The service line leaders used their post-NCD meeting to promote ongoing consensus and internal collaboration on carotid disease care, and to ensure standardization of care practices in alignment with societal guidelines across Cleveland Clinic. Most notably, they standardized their training requirements for any provider who wished to offer transfemoral CAS, in anticipation of the increased demand for this stenting procedure. “Previously, we had different requirements for how many carotid stenting cases a physician needed to perform before obtaining privileges to offer transfemoral CAS,” Dr. Lyden explains. “After discussion and consulting our individual guidance documents, we agreed to 25 cases as the threshold for privileging across the board.”
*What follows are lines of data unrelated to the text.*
Definition markDesiredTarget (ctx : Context) (operation : Operation) (sandbox : Sandbox)
    (target : RuntimeState) (dispatched : bool) : prog (outcome Result) :=
  let '(observed, kind) :=
    if decide (target = RuntimeSuspended) then (ObservedSuspended, "suspended") else (ObservedReady, "ready") in
  if decide (sb_ObservedState sandbox = observed ∧ sb_ObservedGeneration sandbox = sb_Generation sandbox)
  then done_with (mkResult operation sandbox dispatched) else
  let writeCtx := persistenceContext ctx in
  let finish (updatedOperation : Operation) (updatedSandbox : Sandbox) : prog (outcome Result) :=
    now ← call ENow;
    appendEvent writeCtx updatedOperation updatedSandbox kind now ;~
    done_with (mkResult updatedOperation updatedSandbox dispatched) in
  now ← call ENow;
  updatedSandbox <~ Ret (ApplyObservedTransition sandbox observed (sb_Generation sandbox) now);
  call (EUpdateSandbox writeCtx updatedSandbox (sb_Generation sandbox) (op_FencingToken operation)) ;~
  if decide (op_State operation ≠ OperationOutcomeUnknown) then
    now ← call ENow;
    updatedOperation <~ Ret (SucceedOperation operation now);
    call (EUpdateOperation writeCtx updatedOperation) ;~
    finish updatedOperation updatedSandbox
  else finish operation updatedSandbox.

(** The part after the operation is known to be running or unknown. *)
Definition controlDesiredState (ctx : Context) (operation : Operation) (sandbox : Sandbox)
    (target : RuntimeState) (action : Context → string → eff (result unit)) : prog (outcome Result) :=
  operationCtx ← operationContext ctx (op_Deadline operation);
  orelse (call (EInspect operationCtx (sb_ID sandbox)))
    (λ err, markUnknown ctx operation sandbox "reconcile_inspect_unknown" err)
    (λ observation,
      if decide (ro_State observation = target) then markDesiredTarget ctx operation sandbox target false else
      if decide (op_State operation = OperationOutcomeUnknown)
      then done_with (mkResult operation sandbox false) else
      orelse (call (action operationCtx (sb_ID sandbox)))
        (λ err, if outcome_unknown err
                then markUnknown ctx operation sandbox "lifecycle_control_unknown" err
                else markKnownFailure ctx operation sandbox "lifecycle_control_failed" err)
        (λ _,
          confirmed ← call (EInspect operationCtx (sb_ID sandbox));
          match confirmed with
          | Err inspectErr =>
              markUnknown ctx operation sandbox "lifecycle_confirmation_unknown"
                ((ErrUnknownRuntime : sentinel) :: inspectErr)
          | Ok confirmed =>
              if decide (ro_State confirmed ≠ target)
              then markUnknown ctx operation sandbox "lifecycle_confirmation_unknown"
                     [ErrUnknownRuntime : sentinel]
              else markDesiredTarget ctx operation sandbox target true
          end)).

Definition reconcileDesiredState (ctx : Context) (operation : Operation) (sandbox : Sandbox)
    : prog (outcome Result) :=
  match desiredRuntimeAction (op_Type operation) with
  | Err err =>
      if decide (op_State operation = OperationOutcomeUnknown)
      then Ret (mkResult operation sandbox false, Some err)
      else markKnownFailure ctx operation sandbox "lifecycle_control_unsupported" err
  | Ok (target, intermediate, action) =>
      if decide (op_State operation = OperationAccepted) then
        now ← call ENow;
        transitioning <~ Ret (ApplyObservedTransition sandbox intermediate (sb_Generation sandbox) now);
        call (EUpdateSandbox ctx transitioning (sb_Generation sandbox) (op_FencingToken operation)) ;~
        match BeginOperation operation now with
        | Err beginErr => failBeforeDispatch ctx operation transitioning "deadline_expired" beginErr
        | Ok updated =>
            call (EUpdateOperation ctx updated) ;~
            appendEvent ctx updated transitioning (ObservedState_string intermediate) now ;~
            controlDesiredState ctx updated transitioning target action
        end
      else controlDesiredState ctx operation sandbox target action
  end.

(** ** Terminate *)

Definition markTerminated (ctx : Context) (operation : Operation) (sandbox : Sandbox)
    (dispatched : bool) : prog (outcome Result) :=
  if decide (sb_ObservedState sandbox = ObservedTerminated ∧ sb_ObservedGeneration sandbox = sb_Generation sandbox)
  then done_with (mkResult operation sandbox dispatched) else
  let writeCtx := persistenceContext ctx in
  let finish (updatedOperation : Operation) (terminated : Sandbox) : prog (outcome Result) :=
    now ← call ENow;
    appendEvent writeCtx updatedOperation terminated "terminated" now ;~
    done_with (mkResult updatedOperation terminated dispatched) in
  now ← call ENow;
  terminated <~ Ret (ApplyObservedTransition sandbox ObservedTerminated (sb_Generation sandbox) now);
  call (EUpdateSandbox writeCtx terminated (sb_Generation sandbox) (op_FencingToken operation)) ;~
  if decide (op_State operation ≠ OperationOutcomeUnknown) then
    now ← call ENow;
    updatedOperation <~ Ret (SucceedOperation operation now);
    call (EUpdateOperation writeCtx updatedOperation) ;~
    finish updatedOperation terminated
  else finish operation terminated.

Definition removeRuntime (ctx : Context) (operation : Operation) (sandbox : Sandbox)
    : prog (outcome Result) :=
  operationCtx ← operationContext ctx (op_Deadline operation);
  orelse (call (EInspect operationCtx (sb_ID sandbox)))
    (λ err, markUnknown ctx operation sandbox "termination_inspect_unknown" err)
    (λ observation,
      if decide (ro_State observation = RuntimeAbsent) then markTerminated ctx operation sandbox false else
      if decide (op_State operation = OperationOutcomeUnknown)
      then done_with (mkResult operation sandbox false) else
      orelse (call (ERemove operationCtx (sb_ID sandbox)))
        (λ err, markUnknown ctx operation sandbox "runtime_remove_unknown" err)
        (λ _,
          observation ← call (EInspect operationCtx (sb_ID sandbox));
          match observation with
          | Err err =>
              markUnknown ctx operation sandbox "termination_confirmation_unknown"
                ((ErrUnknownRuntime : sentinel) :: err)
          | Ok observation =>
              if decide (ro_State observation ≠ RuntimeAbsent)
              then markUnknown ctx operation sandbox "termination_confirmation_unknown"
                     [ErrUnknownRuntime : sentinel]
              else markTerminated ctx operation sandbox true
          end)).

Definition reconcileTerminate (ctx : Context) (operation : Operation) (sandbox : Sandbox)
    : prog (outcome Result) :=
  if has_OrphanCleaner caps then
    if decide (op_State operation = OperationAccepted) then
      now ← call ENow;
      terminating <~ Ret (ApplyObservedTransition sandbox ObservedTerminating (sb_Generation sandbox) now);
      call (EUpdateSandbox ctx terminating (sb_Generation sandbox) (op_FencingToken operation)) ;~
      match BeginOperation operation now with
      | Err err => failBeforeDispatch ctx operation terminating "deadline_expired" err
      | Ok updated =>
          call (EUpdateOperation ctx updated) ;~
          appendEvent ctx updated terminating "terminating" now ;~
          removeRuntime ctx updated terminating
      end
    else removeRuntime ctx operation sandbox
  else
    if decide (op_State operation = OperationOutcomeUnknown)
    then Ret (mkResult operation sandbox false, Some [ErrInvalidCoordinator : sentinel])
    else markKnownFailure ctx operation sandbox "termination_unsupported"
           [ErrInvalidCoordinator : sentinel].

(** ** Reconciliation *)

Definition reconcileOperation (ctx : Context) (operationID : string) : prog (outcome Result) :=
  with_context ctx (
  operation <~ call (EGetOperation ctx operationID);
  sandbox <~ call (EGetSandbox ctx (op_SandboxID operation));
  if terminalOperation (op_State operation) then done_with (mkResult operation sandbox false) else
  match op_Type operation, op_State operation with
  | OperationCreate, OperationAccepted => dispatchCreate ctx operation sandbox
  | OperationCreate, (OperationRunning | OperationOutcomeUnknown) => reconcileCreate ctx operation sandbox
  | OperationExtendLease, _ => reconcileLease ctx operation sandbox
  | (OperationSuspend | OperationResume), _ => reconcileDesiredState ctx operation sandbox
  | OperationTerminate, _ => reconcileTerminate ctx operation sandbox
  | _, _ => fail [ErrInvalidCoordinator : sentinel]
  end).

Definition ReconcileOperation (ctx : Context) (operationID : string) : prog (outcome Result) :=
  reconcileOperation ctx operationID.

Definition reconcile_all (ctx : Context) : list Operation → list Result → prog (outcome (list Result)) :=
  reconcile_each (λ id, call (EGetSandbox ctx id)) (ReconcileOperation ctx).

Definition ReconcilePending (ctx : Context) : prog (outcome (list Result)) :=
  with_context ctx (
  operations <~ call (EListOperations ctx);
  reconcile_all ctx operations []).

(** ** Acceptance *)

Definition AcceptCreate (ctx : Context) (request : CreateRequest) : prog (outcome CreateResult) :=
  with_context ctx (
  now ← call ENow;
  so <~ Ret (StartCreate request now);
  pass (call (EReserveCreate ctx (cr_IdempotencyKey request) (cr_RequestDigest request) so.1 so.2))).

Definition coordinator_GetSandbox (ctx : Context) (id : string) : prog (outcome Sandbox) :=
  with_context ctx (pass (call (EGetSandbox ctx id))).

Definition coordinator_GetOperation (ctx : Context) (id : string) : prog (outcome Operation) :=
  with_context ctx (pass (call (EGetOperation ctx id))).

Definition coordinator_ReadEvents (ctx : Context) (id : string) (after : Z) : prog (outcome EventPage) :=
  with_context ctx (pass (call (EReadEvents ctx id after eventPageSize))).

(** [(result, ok, err)]: an operation already recorded under the request's id. *)
Definition mutationReplay (ctx : Context) (sandboxID : string) (request : MutationRequest)
    : prog (MutationResult * bool * option goerr) :=
  orelse (call (EGetOperation ctx (mr_OperationID request)))
    (λ err,
      if errors_is err ErrNotFound then Ret (zero, false, None) else Ret (zero, false, Some err))
    (λ operation,
      if decide (op_SandboxID operation ≠ sandboxID ∨ op_AttemptID operation ≠ mr_AttemptID request
                 ∨ op_FencingToken operation ≠ mr_FencingToken request
                 ∨ op_IdempotencyKey operation ≠ mr_IdempotencyKey request
                 ∨ op_RequestDigest operation ≠ mr_RequestDigest request)
      then Ret (zero, true, Some [ErrIdempotencyConflict : sentinel]) else
      orelse (call (EGetSandbox ctx sandboxID))
        (λ err, Ret (zero, true, Some err))
        (λ sandbox, Ret (mkMutationResult operation sandbox true, true, None))).
(* ===== verification/ExecRepository.v ===== *)
(** * Runs of the execution repository

    The operations of [provider/exec/repository] as one transition function and
    the guarantees that hold over any sequence of calls, however the adapter's
    lock orders the callers. *)

From S2P Require Import Prelude ExecModel ExecState ExecInvariant.
From stdpp Require Import base gmap strings list fin_maps relations.
From Stdlib Require Import ZArith Lia.

Local Open Scope Z_scope.

(** ** Calls *)

Inductive exec_call :=
  | XReserve (rq : Request) (at_ : Time) (d : list Dispatch)
  | XAttach (a : ExecutionAttachment)
  | XCancel (i : CancellationIntent) (now : Time)
  | XStore (res : Result)
  | XRead (op : string) (now : Time).

(** The next state; a refused call leaves the state as it was. *)
Definition exec_apply (c : exec_call) (s : State) : State :=
  match c with
  | XReserve rq at_ d => match reserveExecutionAt rq at_ d s with Ok (_, s') => s' | Err _ => s end
  | XAttach a => match AttachExecution a s with Ok (_, s') => s' | Err _ => s end
  | XCancel i now => match ReserveCancellation i now s with Ok (_, s') => s' | Err _ => s end
  | XStore res => match StoreResult res s with Ok (_, s') => s' | Err _ => s end
  | XRead op now => (ReadResult op now s).2
  end.

Fixpoint exec_run (calls : list exec_call) (s : State) : State :=
  match calls with [] => s | c :: calls => exec_run calls (exec_apply c s) end.

(** The clock of a cancellation is past Go's zero time. *)
Definition timely (c : exec_call) : Prop :=
  match c with XCancel _ now => 0 < now | _ => True end.

Definition exec_reachable (s : State) : Prop :=
  ∃ calls, Forall timely calls ∧ exec_run calls NewState = s.

Lemma exec_apply_wf c s : timely c → exec_wf s → exec_wf (exec_apply c s).
Proof.
  intros Ht Hs. destruct c; cbn.
  - destruct (reserveExecutionAt _ _ _ _) as [[r s']|] eqn:E; [by eapply reserve_wf|done].
  - destruct (AttachExecution _ _) as [[r s']|] eqn:E; [by eapply attach_wf|done].
  - destruct (ReserveCancellation _ _ _) as [[r s']|] eqn:E; [by eapply cancel_wf|done].
  - destruct (StoreResult _ _) as [[[] s']|] eqn:E; [by eapply store_wf|done].
  - destruct (ReadResult op now s) as [[x b] s'] eqn:E. by eapply read_wf.
Qed.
“From the quality perspective, our Comprehensive Stroke Center designation requires that we uphold the highest standards of care, quality and outcomes, regardless of which specialty is performing the procedure,” notes interventional neurologist M. Shazam Hussain, MD, Director of Cleveland Clinic’s Cerebrovascular Center. “It’s been an excellent collaboration among all of us, coming together to standardize practice and monitor safety, quality and outcomes to ensure we provide the best care to our patients.”
Dr. Lyden believes this type of consensus and collaboration among all relevant service lines is key to offering optimal carotid revascularization services for all hospitals and health systems in the wake of the recent NCD.
“You need to get all the players together to agree on credentialing requirements for doing these procedures and how to hold physicians accountable for outcomes,” he says. “And best practice is for these players to continue to meet to review outcomes by individual and by specialty to make sure outcomes are in line with goals. This can be done in keeping with a hospital’s existing medical executive committee and peer-review processes. If these things are done and patients are experiencing good outcomes and not having strokes, the type of procedure they’re getting becomes irrelevant.”
Nevertheless, he recognizes that competition among specialties exists everywhere, although he notes that this is an opportunity to use it constructively. “My field of vascular surgery has traditionally felt that carotids were our thing,” he says, “so some resistance is natural. But we’ve seen minimally invasive procedures find a place in other areas of our practice — such as thoracic aortic conditions and lower extremity conditions — and we’ve adopted those procedures as important therapy options we can offer along with open procedures.” He says that, in the same way, if vascular surgeons adopt TCAR and transfemoral CAS into their practice, they have no reason to fear losing their place in the management of carotid disease.
“There’s no physician I know who doesn’t care about quality,” Dr. Lyden concludes. “If organizations make quality and outcomes in carotid care their North Star, the rest will take care of itself.”